Ejiofor, a human rights lawyer also stated that the decision by the United States Government to authorize the departure of non-emergency personnel sends an unmistakable signal to the Nigerian government about the state of security in the country.
In a statement titled “When Foreign Missions Start Packing, It’s Not ‘Speculation’, It’s a Security Verdict,” issued on Thursday, he said the decision is not merely administrative but rather deeply emblematic of broader concerns.
He added that the move by the United States to advise its citizens and diplomatic staff to depart from its embassy in Abuja reflects a deteriorating security situation.
“It sends an unmistakable signal that all is far from well within our security architecture,” he said.
Read the full statement:
Based on information updated as of April 9, 2026, the United States government has authorized the departure of non-emergency staff and their families from its embassy in Abuja, Nigeria, owing to a deteriorating security situation.

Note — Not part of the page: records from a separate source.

Lemma bbox_message_fits l bt r t : is_i64 l -> is_i64 bt -> is_i64 r -> is_i64 t -> fits (bbox_message l bt r t) /\ bbox_message l bt r t <> [].
Proof.
  intros Hl Hbt Hr Ht. unfold bbox_message. rewrite !encode_sint64_field_always_spec.
  assert (forall f z, 1 <= f <= 4 -> is_i64 z -> 0 < blen (encode_tag f WIRE_VARINT ++ encode_varint (zigzag_encode_64 z)) <= 20) as Hz.
  { intros f z Hf Hz. rewrite blen_app, encode_tag_spec.
    pose proof (encode_varint_short (f * 8 + WIRE_VARINT) ltac:(unfold WIRE_VARINT; width)).
    pose proof (encode_varint_short _ (zigzag_range z Hz)). lia. }
  pose proof (Hz header_bbox.LEFT l ltac:(done) Hl). pose proof (Hz header_bbox.RIGHT r ltac:(done) Hr).
  pose proof (Hz header_bbox.TOP t ltac:(done) Ht). pose proof (Hz header_bbox.BOTTOM bt ltac:(done) Hbt).
  split; [unfold fits; rewrite !blen_app in *; lia|]. intros Hn. apply (f_equal blen) in Hn. change (blen []) with 0 in Hn. rewrite !blen_app in *. lia.
Qed.

Lemma read_string_encode s r msg : text s -> read_string (encode_varint (blen s) ++ s ++ r) msg = Ok (s, r).
Proof. intros [Hu Hf]. unfold read_string. rewrite read_len_delimited_encode by done. cbn [lift mbind result_bind]. by rewrite Hu. Qed.

Lemma parse_feature h f r : text f ->
  parse header_block_step h (encode_bytes_field header_block.OPTIONAL_FEATURES f ++ r) =
    parse header_block_step
      (let 'mkHeaderBlock bb rf fs wp so ts sq url := h in mkHeaderBlock bb rf (fs ++ filter (fun f => f <> []) [f]) wp so ts sq url) r.
Proof.
  intros Hf. destruct h as [bb rf fs wp so ts sq url]. apply (parse_bytes_field _ header_block_shrinks); [done|intros ->; by rewrite app_nil_r|].
  intros Hne. rewrite filter_cons_True by done. cbn -[read_string from_utf8]. by rewrite read_string_encode.
Qed.
Lemma sample_blobs_ok : Forall blob_ok [sample_header; sample_indexed; sample_bare].
Proof. repeat (apply Forall_cons; split; [by repeat split; vm_compute|]). apply Forall_nil_2. Qed.

Lemma sample_pair_framed : frame_all scratch_new no_metrics [sample_header; sample_indexed] = Ok sample_pair.
Proof. by vm_compute. Qed.

Lemma sample_mixed_framed :
  frame_all scratch_new no_metrics [sample_header; sample_indexed; sample_bare] = Ok sample_mixed.
Proof. by vm_compute. Qed.

(** Delivered byte by byte. *)
Definition trickle (b : bytes) : Reader := (fun x => Chunk [x]) <$> b.

Lemma trickle_ready b : ready (trickle b) /\ rest (trickle b) = b.
Proof.
  split.
  - apply Forall_fmap, Forall_true. done.
  - cbn. unfold trickle. induction b as [|x b IH]; [done|]. cbn. by f_equal.
Qed.

Lemma written_file_reads_back_witness :
  exists rs, raw_walk 3 (input_walk true (trickle (concat sample_pair ++ [0; 0]))) = Some (rs, Ok tt) /\
    Forall2 (fun bf r => reads_back bf.1 bf.2 r) (zip [sample_header; sample_indexed] sample_pair) rs /\
    rf_id <$> rs = frame_id sample_pair <$> seq 0 2.
Proof.
  apply (written_file_reads_back true [sample_header; sample_indexed] scratch_new no_metrics sample_pair [0; 0]
    (trickle (concat sample_pair ++ [0; 0]))).
  - done.
  - apply (Forall_app (blob_ok) [sample_header; sample_indexed] [sample_bare]), sample_blobs_ok.
  - apply Forall_singleton. done.
  - apply sample_pair_framed.
  - intros _. exists true. repeat (apply Forall_cons; split; [done|]). apply Forall_nil_2.
  - done.
  - apply trickle_ready.
  - apply trickle_ready.
Defined.


Lemma partial_index_refused_witness :
  exists rs k bk,
    raw_walk 4 (input_walk true (trickle (concat (take 2 sample_mixed ++ [default [] (sample_mixed !! 2%nat)]) ++ []))) =
      Some (rs, Err (mkError PartialIndex (Some (frame_id (take 2 sample_mixed ++ [default [] (sample_mixed !! 2%nat)]) k)))) /\
    Forall2 (fun bf r => reads_back bf.1 bf.2 r) (zip [sample_header; sample_indexed] (take 2 sample_mixed)) rs /\
    ([sample_header; sample_indexed] ++ [sample_bare]) !! k = Some bk /\ b_type bk = OSM_DATA /\
    index_read (b_index bk) = None /\
    forall j bj, (j < k)%nat -> [sample_header; sample_indexed] !! j = Some bj -> b_type bj = OSM_DATA ->
      is_Some (index_read (b_index bj)).
Proof.
  apply (partial_index_refused [sample_header; sample_indexed] sample_bare [] scratch_new no_metrics
    (take 2 sample_mixed) (default [] (sample_mixed !! 2%nat)) [] true []
    (trickle (concat (take 2 sample_mixed ++ [default [] (sample_mixed !! 2%nat)]) ++ []))).
  - done.
  - apply sample_blobs_ok.
  - repeat (apply Forall_cons; split; [done|]). apply Forall_nil_2.
  - apply sample_mixed_framed.
  - done.
  - repeat (apply Forall_cons; split; [done|]). apply Forall_nil_2.
  - apply Exists_cons_tl, Exists_cons_hd. done.
  - done.
  - done.
  - apply trickle_ready.
  - apply trickle_ready.
Defined.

Yet, in what now appears to be a masterclass in selective urgency, the Nigerian Government remains deeply engrossed in strategizing for the 2027 general elections, while insecurity statistics are not merely rising, but spiraling into an alarming crescendo. One is almost tempted to ask: are elections being planned for the living or memorialized for the fallen?
There is hardly a day, or night, that passes without grim reports of mass casualties arising from coordinated jihadist terrorist attacks on ancestral communities across the North-West, North-Central, North-East, and the Middle Belt. These victims are not abstractions; they are ordinary, unarmed citizens; people like you and I, left exposed in a nation that seems increasingly resigned to reactive condolences rather than proactive protection.
Only days ago, a junior colleague of mine from Southern Kaduna confided that prior intelligence warnings had been duly communicated to the appropriate authorities before the last Sunday attack in Arikpo community southern Kaduna. Predictably, nothing was done. What followed the carnage was the now-familiar theatre of afterthoughts, official claims of “thwarted attacks,” as though rhetoric could resurrect the dead or console the bereaved.
The decision of the United States is not merely administrative, it is emblematic. It sends an unmistakable signal that all is far from well within our security architecture. In any system guided by foresight rather than optics, such a signal would trigger decisive, coordinated, and immediate action, not bureaucratic inertia dressed in press statements.
But then again, perhaps in our peculiar reality, perception management has become a substitute for governance.